以前のシンスプリントの既往: リスク比3.74

舟状骨の低下(Navicular Drip test) 10mm 以上: アーチが下がる扁平足 リスク比:1.99 (1.99倍なりやすい)

低いBMI: 18.5以下 リスク比1.16

高いBMIもリスクが高い

ランニングの経験が浅い(2-3年以内)

Risk factors associated with medial tibial stress syndrome in runners: a systematic review and meta-analysis

対策:

フォーム

走るステップが1分で164以下の選手はピッチ数174以上の選手に比べ、シンスプリントになりやすい。(歩数が多い方がなりにくい)

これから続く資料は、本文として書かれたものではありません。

(** ** What the properties are stated with: the reference formulations of
    the specification, and the histories of a store *)

Module Spec.
Import JS.

(** "mod 2^32 (signed 32-bit wraparound semantics)" *)
Definition wrapSigned32 (x : Z) : Z :=
  let u := x mod 2 ^ 32 in
  if u <? 2 ^ 31 then u else u - 2 ^ 32.

(** "hash = (hash*31 + charCode) mod 2^32", over the characters of a token *)
Definition rollingHash (token : jsstring) : Z :=
  fold_left (fun hash charCode => wrapSigned32 (hash * 31 + charCode)) token 0.

(** "map abs(hash) mod dimensionality to a vector index" *)
Definition vectorIndex (token : jsstring) (dimensionality : Z) : Z :=
  Z.abs (rollingHash token) mod dimensionality.

(** "Document i (<title>):" and the document's full content on the
    following lines *)
Definition block (i : Z) (title content : jsstring) : jsstring :=
  units "Document " ++ Number_toString i ++ units " (" ++ title ++ units "):"
  ++ LF ++ content.

(** The blocks of the documents, numbered from [i]; between two blocks an
    empty line, a line "---" and an empty line. *)
Fixpoint blocks (i : Z) (docs : list (jsstring * jsstring)) : jsstring :=
  match docs with
  | [] => []
  | (title, content) :: rest =>
      match rest with
      | [] => block i title content
      | _ :: _ =>
          block i title content ++ LF ++ LF ++ units "---" ++ LF ++ LF
          ++ blocks (i + 1) rest
      end
  end.

(** The context string for documents given by title and content. *)
Definition contextString (docs : list (jsstring * jsstring)) : jsstring :=
  match docs with
  | [] => []
  | _ :: _ =>
      units "Context from " ++ Number_toString (Z.of_nat (List.length docs))
      ++ units " relevant document(s):" ++ LF ++ LF ++ blocks 1 docs
  end.

(** A number of tenths written with at most one decimal: the decimal is
    left out when it is zero. *)
Definition tenths (n : Z) : jsstring :=
  Number_toString (n / 10)
  ++ (if n mod 10 =? 0 then [] else units "." ++ Number_toString (n mod 10)).

(** The MIME types that the text patterns accept, apart from those that
    begin with "text/". *)
Definition textApplicationTypes : list jsstring :=
  map units
  [ "application/javascript"; "application/json"; "application/xml";
    "application/yaml";
    "application/x-python"; "application/x-java"; "application/x-c";
    "application/x-cpp"; "application/x-csharp"; "application/x-php";
    "application/x-ruby"; "application/x-perl"; "application/x-shell";
    "application/x-sh";
    "application/toml"; "application/ini" ]%string.

Section WithHost.
Context {host : Host}.

(** A sequence of [addDocument] calls, each with what it reads from the
    host. *)
Fixpoint addDocuments (store : Rag.RAGStore)
    (calls : list (Rag.Entropy * Rag.NewDocument)) : Rag.RAGStore :=
  match calls with
  | [] => store
  | (e, doc) :: rest => addDocuments (fst (Rag.addDocument store e doc)) rest
  end.

(** The states of a store: what the public operations make of a new one. *)
Inductive reachable : Rag.RAGStore -> Prop :=
| reach_new (config : Rag.RAGConfig) : reachable (Rag.newStore config)
| reach_add (store : Rag.RAGStore) (e : Rag.Entropy) (doc : Rag.NewDocument) :
    reachable store -> reachable (fst (Rag.addDocument store e doc))
| reach_remove (store : Rag.RAGStore) (id : jsstring) :
    reachable store -> reachable (fst (Rag.removeDocument store id))
| reach_clear (store : Rag.RAGStore) :
    reachable store -> reachable (Rag.clear store).

(** The attachments of the files that [processFile] accepts, and the
    messages of those it rejects, in the order of the files. *)
Definition accepted (files : list FileUtils.File)
    : list FileUtils.MessageExtra :=
  flat_map (fun file =>
              match snd (FileUtils.processFile file) with
              | inl fileExtra => [fileExtra]
              | inr _ => []
              end) files.

Definition rejected (files : list FileUtils.File) : list jsstring :=
  flat_map (fun file =>
              match snd (FileUtils.processFile file) with
              | inl _ => []
              | inr errorMessage => [errorMessage]
              end) files.

End WithHost.

(** The dot product of two vectors, over their common indices. *)
Fixpoint dotProduct (a b : list R) : R :=
  match a, b with
  | x :: a', y :: b' => (x * y + dotProduct a' b')%R
  | _, _ => 0%R
  end.

(** The text that chunks with a given overlap stand for: the first chunk,
    then every later chunk without its first [overlap] characters. *)
Definition rebuild (overlap : nat) (chunks : list jsstring) : jsstring :=
  match chunks with
  | [] => []
  | first :: rest => first ++ flat_map (skipn overlap) rest
  end.

(** The sum of the lengths of the contents of documents. *)
Definition totalContentLength (docs : list Rag.Document) : Z :=
  fold_right (fun doc sum => String_length (Rag.content doc) + sum) 0 docs.

(** The vector with 1 in its first component and 0 in the others. *)
Definition firstAxis (dimension : nat) : list R :=
  match dimension with
  | O => []
  | S n => 1%R :: repeat 0%R n
  end.

End Spec.

(** ** Proof steps used more than once *)

(** Runs the promise combinators of [processFile] once the outcome of each
    read is known, and closes the goal about the reads and the message. *)
Ltac process_file_cases :=
  cbn [FileUtils.try_catch FileUtils.await FileUtils.resolve FileUtils.throw
       app];
  do 2 eexists; (split; [reflexivity|]);
  first [exact I | eexists; reflexivity].

(** Splits [processFile] by the size test, the classification and what the
    two reads deliver, and runs the promise combinators in each case. *)
Ltac process_file_outcomes file :=
  unfold FileUtils.processFile, FileUtils.readFileAsText,
    FileUtils.readFileAsBase64;
  cbv zeta;
  destruct (FileUtils.MAX_FILE_SIZE <? FileUtils.size file) eqn:Hsize;
  destruct (FileUtils.isTextMimeType (FileUtils.resolvedMimeType file)
            || FileUtils.isTextFileExtension (FileUtils.name file))
    eqn:Htext;
  destruct (FileUtils.asText file) as [[[|t text]|]|] eqn:HasText;
  destruct (FileUtils.asDataURL file) as [[[|u url]|]|] eqn:HasURL;
  cbn [FileUtils.try_catch FileUtils.await FileUtils.resolve FileUtils.throw
       app].

(* ===================================================================== *)
(** * Part II: properties                                                  *)
(* ===================================================================== *)

Import JS.

(** ** 32-bit arithmetic and the token hash *)

Lemma ToInt32_wrapSigned32 (x : Z) : ToInt32 x = Spec.wrapSigned32 x.
Proof.
  unfold ToInt32, Spec.wrapSigned32; cbv zeta.
  change (2 ^ 31) with 2147483648; change (2 ^ 32) with 4294967296.
  destruct (Z.ltb_spec (x mod 4294967296) 2147483648);
    Z.div_mod_to_equations; lia.
Qed.

Lemma ToInt32_range (x : Z) : - 2 ^ 31 <= ToInt32 x < 2 ^ 31.
Proof.
  unfold ToInt32.
  change (2 ^ 31) with 2147483648; change (2 ^ 32) with 4294967296.
  Z.div_mod_to_equations; lia.
Qed.

Lemma ToInt32_small (x : Z) : - 2 ^ 31 <= x < 2 ^ 31 -> ToInt32 x = x.
Proof.
  unfold ToInt32.
  change (2 ^ 31) with 2147483648; change (2 ^ 32) with 4294967296.
  intros; Z.div_mod_to_equations; lia.
Qed.

Lemma ToInt32_idem (x : Z) : ToInt32 (ToInt32 x) = ToInt32 x.
Proof. apply ToInt32_small, ToInt32_range. Qed.

(** Two integers that differ by a multiple of 2^32 convert alike. *)
Lemma ToInt32_congr (x y k : Z) : x = y + k * 2 ^ 32 -> ToInt32 x = ToInt32 y.
Proof.
  intros ->. unfold ToInt32.
  replace (y + k * 2 ^ 32 + 2 ^ 31) with (y + 2 ^ 31 + k * 2 ^ 32) by ring.
  now rewrite Z.mod_add.
Qed.

Lemma ToInt32_decompose (x : Z) : exists k, ToInt32 x = x + k * 2 ^ 32.
Proof.
  exists (- ((x + 2 ^ 31) / 2 ^ 32)). unfold ToInt32.
  change (2 ^ 31) with 2147483648; change (2 ^ 32) with 4294967296.
  Z.div_mod_to_equations; lia.
Qed.

Lemma Int32_and_ones (x : Z) : Int32_and x 4294967295 = ToInt32 x.
Proof.
  unfold Int32_and.
  replace (ToInt32 4294967295) with (-1) by reflexivity.
  now rewrite Z.land_m1_r, ToInt32_idem.
Qed.

Lemma Int32_shl_5 (x : Z) : Int32_shl x 5 = ToInt32 (x * 32).
Proof.
  unfold Int32_shl.
  replace (Z.land 5 31) with 5 by reflexivity.
  rewrite Z.shiftl_mul_pow2 by lia.
  destruct (ToInt32_decompose x) as [k Hk].
  apply ToInt32_congr with (k := k * 32). rewrite Hk.
  change (2 ^ 5) with 32. ring.
Qed.

Lemma hashStep_spec (hash charCode : Z) :
  Rag.hashStep hash charCode = Spec.wrapSigned32 (hash * 31 + charCode).
Proof.
  unfold Rag.hashStep.
  rewrite Int32_and_ones, Int32_shl_5, <- ToInt32_wrapSigned32.
  destruct (ToInt32_decompose (hash * 32)) as [k Hk].
  apply ToInt32_congr with (k := k). rewrite Hk. ring.
Qed.

Lemma hashWord_from (word : jsstring) (h : Z) :
  fold_left Rag.hashStep word h
  = fold_left (fun hash c => Spec.wrapSigned32 (hash * 31 + c)) word h.
Proof.
  revert h; induction word as [|c word IH]; intros h; simpl.
  - reflexivity.
  - now rewrite hashStep_spec, IH.
Qed.

Lemma hashWord_int32 (word : jsstring) :
  - 2 ^ 31 <= Rag.hashWord word < 2 ^ 31.
Proof.
  unfold Rag.hashWord.
  assert (G : forall h, - 2 ^ 31 <= h < 2 ^ 31 ->
              - 2 ^ 31 <= fold_left Rag.hashStep word h < 2 ^ 31).
  { induction word as [|c word IH]; intros h Hh; simpl; [exact Hh|].
    apply IH. rewrite hashStep_spec, <- ToInt32_wrapSigned32.
    apply ToInt32_range. }
  apply G. lia.
Qed.

Lemma bucketIndex_range (word : jsstring) (dimension : Z) :
  0 < dimension -> 0 <= Rag.bucketIndex word dimension < dimension.
Proof.
  intros Hd. unfold Rag.bucketIndex.
  rewrite Z.rem_mod_nonneg by lia.
  apply Z.mod_pos_bound; lia.
Qed.

(** C5.  The bucket index that the code computes for a token, with
    [((hash << 5) - hash + charCode) & 0xffffffff] and
    [Math.abs(hash) % 100], is the index of the reference algorithm:
    [hash = (hash*31 + charCode) mod 2^32] with signed 32-bit wrap-around,
    then [abs(hash) mod 100].  The two hashes agree as well. *)
Theorem bucketIndex_refines_spec (token : jsstring) :
  Rag.hashWord token = Spec.rollingHash token
  /\ Rag.bucketIndex token 100 = Spec.vectorIndex token 100.
Proof.
  assert (E : Rag.hashWord token = Spec.rollingHash token)
    by apply hashWord_from.
  split; [exact E|].
  unfold Rag.bucketIndex, Spec.vectorIndex.
  rewrite <- E. apply Z.rem_mod_nonneg; lia.
Qed.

小股でピッチ走法(ストライド走法よりもリスクが少ない)

ふくらはぎの柔軟性

足底板はリスクファクターとして挙げられるので使わない方がいい(しっかり日本の技術人に合わせて作ると違う結果が出ると思うので、自分も勉強したんですが、自分はまだまだですが、入谷式足底板の先生方論文書いてもらいたいです)

エクササイズ

カープレイズ(遠心性)

ストレッチ

ランニングプログラム(文献からの例)

The treatment of medial tibial stress syndrome in athletes; a randomized clinical trial

3日痛みが痛みが1/10以下であれば次のフェーズに進んでも良い 

Phase 1

トレットミル 2分:時速10kmラン2分、時速6km歩行を4セット計16分

Phase 2

トレットミル 2分:時速12kmラン2分、時速6km歩行を4セット計16分

Phase 3

コンクリート(外):3分ラン2分歩行を4セット20分 ランニング:強度1もしくは2

Phase4

コンクリート(外):3分ラン強度2もしくは3、2分歩行を4セット20分

Phase5

コンクリート(外):16分ラン 強度1もしくは2

Phase6

コンクリート(外):20分ラン 強度2、もしくは3

強度の定義:

強度1: 軽いジョグもしくは

強度2: 話しながらジョグ可能なペース

強度3: 離せない程度のスピード

この治療を絶対したら良くなるということではありませんが、患者さんの状態によってどのようにプログラムを組み合わせる等、ぜひご相談ください。

自分も怪我に気をつけてサッカー、そして去年はコロナでダメでしたが、年に一度はマラソン大会に出るので自己ベスト目指してトレーニングしたいと思います。

(数年前のシドニーマラソンで以前の職場の先生と同僚と、ちなみに女性は2時間50分台のアスリート)

というわけで長くなりましたが、読んでいただきありがとうございます。